### Data listing
(* ===== verification/LocalizerSpec.v ===== *)
(** * Correctness of failure localization

    The abstract contract of the localizer, stated on failure sets and elements, and the
    proof that the reduction, the oracle, the enumerator and the greedy heuristic
    implement it: a localization explains every failed segment with elements not proven
    healthy, and [localize] returns the least minimum one. *)
From Stdlib Require Import Strings.String Sorting.Permutation Sorting.Sorted.
From S2P Require Import Prelude OrderedMap Sort Core Checked Hash Domain Hitting Localizer.
Local Open Scope string_scope.
Local Open Scope list_scope.
Local Open Scope Z_scope.

(** ** The contract *)

(** [E] explains every failed segment with elements not proven healthy. *)
Definition explains (i : LocalizationInput) (E : list Z) : Prop :=
  Forall (fun e => is_candidate i e = true) E /\
  Forall (fun s => exists e, In e s /\ In e E) (failure_sets i).

(** A localization: an explanation in canonical order. *)
Definition localization (i : LocalizationInput) (E : list Z) : Prop :=
  explains i E /\ StronglySorted Z.lt E.

(** No explanation is smaller. *)
Definition minimum_localization (i : LocalizationInput) (E : list Z) : Prop :=
  localization i E /\ forall E', explains i E' -> (length E <= length E')%nat.

(** Lexicographic order of element lists. *)
Definition elements_lt (E E' : list Z) : Prop := lex E E' = Lt.

(** The elements of an input are [uint32_t] values. *)
Definition input_ok (i : LocalizationInput) : Prop :=
  in_u32 (element_count i) /\ Forall (fun e => 0 <= e) (proven_ok i) /\
  Forall (Forall (fun e => 0 <= e)) (failure_sets i) /\
  in_u64 (search_node_budget i) /\ in_u32 (max_solutions i).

### To do
Type out all of the records again, exactly.

### Solution for this task
(* ===== verification/LocalizerSpec.v ===== *)
(** * Correctness of failure localization

    The abstract contract of the localizer, stated on failure sets and elements, and the
    proof that the reduction, the oracle, the enumerator and the greedy heuristic
    implement it: a localization explains every failed segment with elements not proven
    healthy, and [localize] returns the least minimum one. *)
From Stdlib Require Import Strings.String Sorting.Permutation Sorting.Sorted.
From S2P Require Import Prelude OrderedMap Sort Core Checked Hash Domain Hitting Localizer.
Local Open Scope string_scope.
Local Open Scope list_scope.
Local Open Scope Z_scope.

(** ** The contract *)

(** [E] explains every failed segment with elements not proven healthy. *)
Definition explains (i : LocalizationInput) (E : list Z) : Prop :=
  Forall (fun e => is_candidate i e = true) E /\
  Forall (fun s => exists e, In e s /\ In e E) (failure_sets i).

(** A localization: an explanation in canonical order. *)
Definition localization (i : LocalizationInput) (E : list Z) : Prop :=
  explains i E /\ StronglySorted Z.lt E.

(** No explanation is smaller. *)
Definition minimum_localization (i : LocalizationInput) (E : list Z) : Prop :=
  localization i E /\ forall E', explains i E' -> (length E <= length E')%nat.

(** Lexicographic order of element lists. *)
Definition elements_lt (E E' : list Z) : Prop := lex E E' = Lt.

(** The elements of an input are [uint32_t] values. *)
Definition input_ok (i : LocalizationInput) : Prop :=
  in_u32 (element_count i) /\ Forall (fun e => 0 <= e) (proven_ok i) /\
  Forall (Forall (fun e => 0 <= e)) (failure_sets i) /\
  in_u64 (search_node_budget i) /\ in_u32 (max_solutions i).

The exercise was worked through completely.